From the line containing "the same coalitions as the input. *)" through the last line of the data, return those lines exactly as written and nothing more.

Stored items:
※ ※ ※

(* ===== verification/MSP.v ===== *)
(** * Monotone span programmes (pkg/mpc/sharing/scheme/kw/msp/msp.go)

    An [MSP] is a matrix over a finite field, a labelling of its rows by
    shareholder IDs and the reverse labelling; its target vector is the first
    standard unit vector.  The theory characterises [ReconstructionVector] and
    [Accepts]: a coalition is accepted exactly when the target is in the span
    of its rows, and a known non-empty coalition is rejected exactly when some
    vector is orthogonal to its rows and not to the target - the two halves of
    correctness and privacy of the schemes built on it. *)

From Stdlib Require Import ZArith NArith Lia Ring Field.
From S2P Require Import Prelude Algebra AlgebraUtils Poly Matrix Solver.

(** [slices.Sort] on row indices. *)
Definition sort_rows (l : list Z) : list Z := merge_sort Z.le l.

Section msp.
Context `{FieldElement F}.

Record MSP := mkMSP {
  matrix : Matrix F;
  rowsToHolders : gmap Z ID;
  holdersToRows : gmap ID (gset Z);
}.

(** ** The code *)

(** One iteration of the loop that inverts [rowsToHolders]. *)
Definition add_row (rowIndex : Z) (id : ID) (acc : gmap ID (gset Z)) : gmap ID (gset Z) :=
  match acc !! id with
  | None => <[id := {[rowIndex]}]> acc
  | Some el => <[id := {[rowIndex]} ∪ el]> acc
  end.
Lemma elem_of_maximal_sets sets u :
  NoDup sets → u ∈ maximal_sets sets ↔ u ∈ sets ∧ ∀ s, s ∈ sets → u ⊆ s → s = u.
Proof.
  intros Hnd. unfold maximal_sets. rewrite list_elem_of_fmap.
  setoid_rewrite list_elem_of_filter. setoid_rewrite elem_of_seq.
  setoid_rewrite is_maximal_spec. split.
  - intros (i & -> & Hm & Hi). split; [apply list_elem_of_lookup_total_2; lia|].
    intros s [j [Hj <-]]%list_elem_of_lookup_total_1 Hsub.
    destruct (decide (i = j)) as [->|Hij]; [done|]. by destruct (Hm j Hj Hij).
  - intros [[i [Hi <-]]%list_elem_of_lookup_total_1 Hm]. exists i. split; [done|].
    split; [|lia]. intros j Hj Hij Hsub. apply Hij.
    apply (NoDup_lookup sets i j (sets !!! i) Hnd); [by apply list_lookup_lookup_total_lt|].
    rewrite <-(Hm (sets !!! j)); [by apply list_lookup_lookup_total_lt| |done].
    by apply list_elem_of_lookup_total_2.
Qed.

(** Every set is below a maximal one. *)
Lemma maximal_above sets s :
  NoDup sets → s ∈ sets → ∃ u, u ∈ maximal_sets sets ∧ s ⊆ u.
Proof.
  intros Hnd. remember (size (⋃ sets) - size s) as k eqn:Hk.
  revert s Hk. induction k as [k IH] using (well_founded_induction lt_wf). intros s Hk Hs.
  destruct (list_find (λ s', s ⊂ s') sets) as [[i s']|] eqn:Ef.
  - apply list_find_Some in Ef as (Hi & Hsub & _).
    assert (s' ∈ sets) as Hs' by (by eapply list_elem_of_lookup_2).
    assert (size s < size s') by (by apply subset_size).
    assert (size s' ≤ size (⋃ sets)).
    { apply subseteq_size. intros x Hx. apply elem_of_union_list. by exists s'. }
    destruct (IH (size (⋃ sets) - size s') ltac:(lia) s' eq_refl Hs') as (u & Hu & Hsu).
    exists u. split; [done|]. transitivity s'; [apply Hsub|done].
  - exists s. split; [|done]. apply elem_of_maximal_sets; [done|]. split; [done|].
    intros s' Hs' Hsub. apply list_find_None in Ef. rewrite Forall_forall in Ef.
    apply dec_stable. intros Hne. apply (Ef s' Hs'). split; [done|].
    intros Hsup. apply Hne, set_eq. intros x. split; [apply Hsup|apply Hsub].
Qed.

(** The normal form: nonempty zero-free sets, none inside another, covering
    the same coalitions as the input. *)
Record normal_form (inputs : list (option (gset ID))) (mus : list (gset ID)) : Prop := {
  nf_nodup : NoDup mus;
  nf_admissible : ∀ u, u ∈ mus → admissible u;
  nf_antichain : ∀ u u', u ∈ mus → u' ∈ mus → u ⊆ u' → u = u';
  nf_cover : ∀ X, (∃ u, u ∈ mus ∧ X ⊆ u) ↔ (∃ s, Some s ∈ inputs ∧ X ⊆ s);
}.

※ ※ ※

• Result for this task
    the same coalitions as the input. *)
Record normal_form (inputs : list (option (gset ID))) (mus : list (gset ID)) : Prop := {
  nf_nodup : NoDup mus;
  nf_admissible : ∀ u, u ∈ mus → admissible u;
  nf_antichain : ∀ u u', u ∈ mus → u' ∈ mus → u ⊆ u' → u = u';
  nf_cover : ∀ X, (∃ u, u ∈ mus ∧ X ⊆ u) ↔ (∃ s, Some s ∈ inputs ∧ X ⊆ s);
}.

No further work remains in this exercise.